EN ESTE PUEBLO HÚMEDO (PRIMERA PARTE)
Él iba dejando
atrás los cerros llenos de verde espesura, esos que se veían de cerca al llegar
a la estación, para ir adentrándose en otros aún más tupidos; el calor que lo
envolvía era más intenso y el aire que lo circundaba profundamente húmedo, como
si fuera regresando al vientre materno en medio de una tórrida noche de lascivia.
Mientras sentía el sudor escurriendo desde la cabeza hasta el cuello y por
debajo de su playera, iba llevando consigo el recuerdo de su madre en la cárcel
y de su hermano menor en el hospital, pensando en lo poco que podría llegar a
saber de ellos inmerso en este lugar enclavado en medio de la Sierra Mixe.
En
su andar hacia el pueblo, volteaba por un instante para mirar cómo se alejaba
su vida actual, lo que hasta ayer era su hoy,
en uno de esos autobuses que iba de regreso a su lugar de origen. Al hacerlo,
oía una voz que por ahora no quería escuchar, y sentía el movimiento ondulante
debajo del vehículo que lo llevaba por el camino, a veces arenoso, a veces
lleno de piedras. Pero no iba andando solo. Lo acompañaba un hombre de nombre
Donaciano, quien había sido enviado para recogerlo en el paradero, y que había
estado esperándole desde antes que cayera la tarde. Conducía un auto antiguo,
como esos que ya casi no se ven y que evocan el pasado, formado por un conjunto
de piezas mecánicas que se habían desgastado por la inevitable fricción que obedecía
a su naturaleza ficticia. Las llantas ya no tenían tapones, y la pintura
original parecía haber sido roja, aunque ahora sólo daba destellos de ese color
que algún día lo había hecho verse reluciente. Del espejo colgaba un Cristo que
también parecía obsoleto, y las vestiduras delanteras se escondían tras la
camiseta del equipo de futbol más popular, ese que todavía provoca a las masas volcarse
de manera efervescente para evitar toparse con la realidad, aunque sea por
escasos noventa minutos.
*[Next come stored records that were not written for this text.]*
Lemma promoted_tiling c f lk lr x :
  modes_wf c f → 0 ≤ c → seekLatestVersion (Versions f) = Some (lk, lr) →
  tiling (mode_promoted c f lk lr x).
Proof.
  intros [Hf Ht] Hc Hl. pose proof Hl as [Hlk Hmax]%seek_max_Some.
  pose proof (fw_bound _ _ _ _ _ _ Hf) as Hb. pose proof (Hb _ _ Hlk) as [Hlb _].
  intros k v Hk. unfold mode_promoted in *. simpl in *.
  set (m := <[c + 2 := _]> (<[lk := _]> (Versions f))).
  assert (∀ j y, m !! j = Some y → j = c + 2 ∨ ∃ z, Versions f !! j = Some z) as Hm.
  { intros j y [[<- _]|[_ [[<- _]|[_ Hj]]%lookup_insert_Some]]%lookup_insert_Some; eauto. }
  assert (∀ j z, Versions f !! j = Some z → ∃ y, m !! j = Some y) as Hm2.
  { intros j z Hj. pose proof (Hb _ _ Hj). unfold m. rewrite lookup_insert_ne by lia.
    destruct (decide (j = lk)) as [->|]; [rewrite lookup_insert_eq; eauto|].
    rewrite lookup_insert_ne by done. eauto. }
  assert (m !! (c + 2) = Some (modeSuccessor (DM_Version lr + 1) (c + 2) x)) as Hnew
    by by apply lookup_insert_eq.
  apply lookup_insert_Some in Hk as [[<- <-]|[Hne [[<- <-]|[Hne2 Hk]]%lookup_insert_Some]].
  - simpl. rewrite (proj2 (seek_gt_None _ _)); [done|].
    intros j y [->|[z Hz%Hb]]%Hm; lia.
  - assert (seek_gt lk m = Some (c + 2, modeSuccessor (DM_Version lr + 1) (c + 2) x)) as ->; [|done].
    apply seek_gt_Some. split_and!; [done | lia|].
    intros j y [->|[z Hz%Hmax]]%Hm Hj; lia.
  - rewrite (Ht k v Hk). pose proof (Hmax _ _ Hk).
    destruct (seek_gt k (Versions f)) as [[n y]|] eqn:E.
    + apply seek_gt_Some in E as (Hn & Hlt & Hmin). destruct (Hm2 _ _ Hn) as [y' Hy'].
      assert (seek_gt k m = Some (n, y')) as ->; [|done]. apply seek_gt_Some.
      split_and!; [done..|]. intros j z Hj Hkj. pose proof (Hb _ _ Hn).
      apply Hm in Hj as [->|[w Hw]]; [lia | by eapply Hmin].
    + pose proof (proj1 (seek_gt_None _ _) E _ _ Hlk). lia.
Qed.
De pronto, el silencio entre los dos, que sólo se
había interrumpido por un saludo entrecortado, cedió ante la voz ronca y viril
de Donaciano, que debía tener unos treinta y cinco años de edad.
-Si
vienes de la ciudad después de tantos años esto te va a parecer como el paraíso,
porque allá todos están locos -le dijo al momento que apretaba sus manos contra
el volante.
Él
lo miró sin dar respuesta alguna, aunque con la mirada lo dijo todo; ante esto,
Donaciano se quedó callado por unos segundos para luego tratar de retomar la
plática.
-Entonces,
eres el sobrino de Doña Citlalmina. Yo te miré de chiquito, más que ahora, y de
cuando en cuando ella habla de ti y por eso algo te conozco, porque uno sabe del
otro nada más mirándole los ojos a quien lo menciona. Ella te quiere, o extraña
a alguien que te quiere, y por eso te recibió aquí, aunque por acá casi no
llega nadie más que en diciembre, y hasta los fuereños son bien recibidos. Pero
viéndote así como estás, moreno, regordete y hasta con ese bigote que apenas te
está saliendo tú sí que pareces de por acá, nada más con ropa de capitalino -concluyó.
Mientras él soltaba una
carcajada, Milton observaba desde atrás sus dientes amarillentos reflejándose
sobre la anchura del espejo retrovisor, pensando que era mejor decir algo antes
de que le fuera a hacer una pregunta que le incomodara todavía más que ese
calor de la sierra.
-¿Y usted trabaja para mi
tía?
-Sí muchacho, le hago unos
trabajitos aquí y allá, y ella me paga bien. A veces con dinero, a veces con lo
que saca de su parcela, y otras con lo que puede… Por esos trabajitos que hago,
mis cuates, esos que de veras me conocen bien, me llaman “el tres”.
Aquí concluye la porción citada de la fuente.